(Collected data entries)
· · · · · · ·

(* ===== verification/DlrSync.v ===== *)
(** The two ends of the session protocol together: the client side of
    [DlrShim] and the receiver of [DlrReceiver], with the compressor of
    [DlrCompress] and the fountain code of [DlrFountain] as the receiver's
    codec. *)

From S2P Require Import Prelude DlrCodec DlrStore DlrGf DlrFountain DlrReceiver DlrFilter DlrCompress DlrShim.

(** zstd makes its contexts and compresses (it fails for want of memory
    only). *)
Class ZstdTotal `(Zstd) : Prop := {
  enc_total : forall l d, exists e, enc_make l d = Ok e;
  dec_total : forall d, exists e, dec_make d = Ok e;
  run_total : forall e x, exists z, enc_run e x = Ok z
}.

Section Sync.
Context {zstd : Zstd} {laws : ZstdLaws zstd} {total : ZstdTotal zstd}.
Variable blake3 : bytes -> bytes.
Variable xxh3 : bytes -> Z.
Variable cpu : Cpu.

(** The receiver's compressor. *)
Variable rc : Compressor.

#[export] Instance receiver_codec : Codec := {
  DlrReceiver.decompress := fun z => match decompress_now rc z with Ok x => Some x | _ => None end;
  Decoder := FountainDecoder;
  DlrReceiver.dec_new := fun k s => decoder_new (Z.to_nat k) (Z.to_nat s);
  dec_add := decoder_add;
  dec_decode := decoder_decode cpu
}.

(** ** A block on the wire *)

Lemma wire_trip c x :
  c_dict c = c_dict rc -> length_z x < 2 ^ 64 ->
  exists z, compress_now c x = Ok z /\ decompress_now rc z = Ok x
    /\ 0 < length_z z <= length_z x + 1 /\ (bytes_ok x -> bytes_ok z).
Proof.
  intros Hc Hx.
  destruct (enc_total (c_level c) (dict_arg (c_dict c))) as [e He].
  destruct (run_total e x) as [body Hbody].
  assert (exists t z, compress c thread_new x = (t, Ok z)) as (t & z & E).
  { unfold compress, cached_enc. cbn [t_enc thread_new]. cbv zeta. rewrite He. case_match; [by do 2 eexists|].
    cbn [res_bind]. rewrite Hbody. cbn [map_err res_bind]. case_match; by do 2 eexists. }
  exists z. unfold compress_now, decompress_now. rewrite E. split; [done|].
  set (names := fun _ : Z => d_content (c_dict c)).
  pose proof (decompress_compress names c rc thread_new thread_new x t z Hx eq_refl (eq_sym Hc)
    (thread_new_ok names) (thread_new_ok names) E) as H.
  destruct (decompress rc thread_new z) as [u out]. destruct H as (Hl & _ & _ & H). cbn [snd].
  destruct (dec_total (dict_arg (c_dict c))) as [dd Hd].
  destruct H as [->|[H|(m & H & _)]]; [|congruence..].
  split; [done|]. destruct (compress_output _ _ _ _ _ E) as [->|(t1 & e' & b' & _ & _ & Hr & -> & _)].
  - unfold raw, length_z in *. cbn [length] in *. split; [lia|]. intros Hb. constructor; [unfold is_byte; lia|done].
  - unfold length_z in *. cbn [length] in *. split; [lia|]. intros Hb.
    constructor; [unfold is_byte; lia|]. by eapply zstd_bytes.
Qed.

Lemma canonical_length b : block_ok b -> length_z (canonical_bytes b) <= 2 ^ 30 + 17.
Proof.
  intros (_ & _ & Hp). unfold canonical_bytes. unfold length_z in *. cbn [length].
  rewrite !length_app, !length_le_bytes. unfold MAX_BLOCK_PAYLOAD_BYTES in *. lia.
Qed.

Lemma recover_wire c b z :
  c_dict c = c_dict rc -> block_ok b -> compress_now c (canonical_bytes b) = Ok z ->
  recover_block blake3 z = Ok (b, block_id blake3 b).
Proof.
  intros Hc Hb Hz. pose proof (canonical_length b Hb).
  destruct (wire_trip c (canonical_bytes b) Hc ltac:(lia)) as (z' & E & D & _).
  rewrite Hz in E. injection E as <-. unfold recover_block. cbn [DlrReceiver.decompress receiver_codec].
  rewrite D. pose proof (from_canonical_owned_app blake3 b [] Hb) as F. rewrite app_nil_r in F. by rewrite F.
Qed.

Lemma wire_compressed c b :
  c_dict c = c_dict rc -> block_ok b -> exists z, compress_now c (canonical_bytes b) = Ok z.
Proof.
  intros Hc Hb. pose proof (canonical_length b Hb).
  destruct (wire_trip c (canonical_bytes b) Hc ltac:(lia)) as (z & E & _). by exists z.
Qed.

(** ** A turn at the receiver *)

(** The resolved blocks of a turn: they parse, their ids are the turn's, every
    reference is known to a store that has what the client had, and a store
    that looks like the client's before the turn looks like it after. *)
Lemma turn_resolves l : forall w s w' s' fbs,
  ingest_blocks blake3 xxh3 w s l = (w', s', fbs) ->
  c_dict (sh_append_compressor s) = c_dict rc -> Forall block_ok l ->
  exists rs, resolve blake3 fbs = Ok rs /\ map resolved_id rs = map (block_id blake3) l
    /\ (forall s0 inline,
          (forall id, view_has (view (w_store w)) id -> store_contains s0 id = true \/ id ∈ inline) ->
          refs_known s0 inline rs = true)
    /\ (forall st, view st = view (w_store w) ->
          exists st', append_all blake3 st (sh_session s) rs = (st', Ok tt) /\ view st' = view (w_store w')).
Proof.
  induction l as [|b l IH]; intros w s w' s' fbs E Hc Hl; cbn [ingest_blocks] in E.
  { injection E as <- <- <-. exists []. split_and!; try done. intros st Hst. by exists st. }
  destruct (ingest_block blake3 xxh3 w s b) as [[w1 s1] fb] eqn:E1.
  destruct (ingest_blocks blake3 xxh3 w1 s1 l) as [[w2 s2] fbs2] eqn:E2. injection E as <- <- <-.
  apply list.Forall_cons in Hl as [Hb Hl]. apply ingest_block_spec in E1 as (-> & Hv & Hw).
  destruct (IH _ _ _ _ _ E2 Hc Hl) as (rs & R1 & R2 & R3 & R4). cbn [sh_session with_id] in R4.
  destruct (view_put_spec blake3 (view (w_store w)) b) as (_ & Hhas & Hmono & _).
  assert (forall id, view_has (view (w_store w1)) id ->
            view_has (view (w_store w)) id \/ id = block_id blake3 b) as Hnew.
  { intros id. rewrite Hv. unfold view_has, turn_view, view_put. cbn [fold_left].
    destruct ((view (w_store w)).1 !! block_id blake3 b) eqn:G; cbn [view_push fst]; [by left|].
    destruct (decide (id = block_id blake3 b)) as [->|Hne]; [by right|]. rewrite lookup_insert_ne by done. by left. }
  destruct fb as [wb|id]; cbn [wire_of] in Hw.
  - destruct (wire_compressed _ b Hc Hb) as [z Hz]. rewrite (Hw z Hz).
    exists (RInline (block_id blake3 b) b :: rs). cbn [resolve b_payload].
    rewrite (recover_wire _ b z Hc Hb Hz). cbn [res_bind]. rewrite R1. cbn [res_bind map resolved_id].
    split_and!; [done|by rewrite R2| |].
    + intros s0 inline Hs0. cbn [refs_known]. apply R3. intros id Hid.
      destruct (Hnew id Hid) as [H| ->]; [destruct (Hs0 id H); [by left|right; set_solver]|right; set_solver].
    + intros st Hst. cbn [append_all]. apply R4. unfold insert_with_id.
      rewrite view_insert, Hst, Hv. done.
  - destruct Hw as [-> Hk]. exists (RRef (block_id blake3 b) :: rs). cbn [resolve]. rewrite R1.
    cbn [res_bind map resolved_id]. unfold store_contains in Hk. apply bool_decide_eq_true in Hk.
    split_and!; [done|by rewrite R2| |].
    + intros s0 inline Hs0. cbn [refs_known]. apply andb_true_iff. split.
      * apply orb_true_iff. destruct (Hs0 (block_id blake3 b)) as [H|H]; [exact Hk|by left|right].
        by apply bool_decide_eq_true.
      * apply R3. intros id Hid. destruct (Hnew id Hid) as [H| ->]; [by apply Hs0|by apply Hs0].
    + intros st Hst. cbn [append_all]. pose proof (view_reference blake3 st (sh_session s) (block_id blake3 b)) as Hr.
      destruct (view_eq _ _ Hst) as [Eb _].
      destruct (reference _ _ _ _) as [st1|u|]; [|by destruct Hr as [_ Hr]; rewrite Eb in Hr; rewrite Hr in Hk; destruct Hk|done].
      apply R4. destruct Hr as [Hr [b' Hb']]. rewrite Hr, Hv. unfold view_rec, turn_view. cbn [fold_left].
      rewrite <- Hst, view_put_known by (eexists; exact Hb').
      change ((view st).1) with (st_blocks st). by rewrite Hb'.
Qed.

(** ** Turns delivered and acknowledged *)

Lemma session_root_log st sid : session_root st sid = sl_root (view_log (view st) sid).
Proof. unfold session_root, view_log. cbn [view snd]. by destruct (st_sessions st !! sid). Qed.
Lemma session_ids_log st sid : session_ids st sid = sl_ids (view_log (view st) sid).
Proof. unfold session_ids, view_log. cbn [view snd]. by destruct (st_sessions st !! sid). Qed.

(** Every session's base is its root, and the dictionary is the receiver's. *)
Definition settled (k : Coordinator) : Prop :=
  c_dict (co_compressor k) = c_dict rc
  /\ forall sid s, co_sessions k !! sid = Some s ->
       sh_base_root s = sh_root s /\ c_dict (sh_append_compressor s) = c_dict rc
       /\ c_dict (sh_compressor s) = c_dict rc.

(** The receiver mirrors the client: the two stores look alike, everything the
    client has is acknowledged, and no cold start is in progress. *)
Definition mirrors (k : Coordinator) (r : Receiver) : Prop :=
  coord_ok blake3 k /\ settled k /\ view (rc_store r) = view (w_store (co_shared k))
  /\ forall sid, ss_pending (session_entry r sid) = ∅.

Lemma mirrors_new c f :
  c_dict c = c_dict rc -> mirrors (coordinator_with_filter store_new c f) (receiver_new store_new).
Proof. intros Hc. split; [apply coord_new_ok|]. split; [by split|]. split; [done|]. done. Qed.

· · · · · · ·

* Assignment *
Above are some lines. Repeat exactly, and only, those from the line that has "view_put. cbn [fold_left]." through the line that has "destruct fb as".

* Answer section *
  { intros id. rewrite Hv. unfold view_has, turn_view, view_put. cbn [fold_left].
    destruct ((view (w_store w)).1 !! block_id blake3 b) eqn:G; cbn [view_push fst]; [by left|].
    destruct (decide (id = block_id blake3 b)) as [->|Hne]; [by right|]. rewrite lookup_insert_ne by done. by left. }
  destruct fb as [wb|id]; cbn [wire_of] in Hw.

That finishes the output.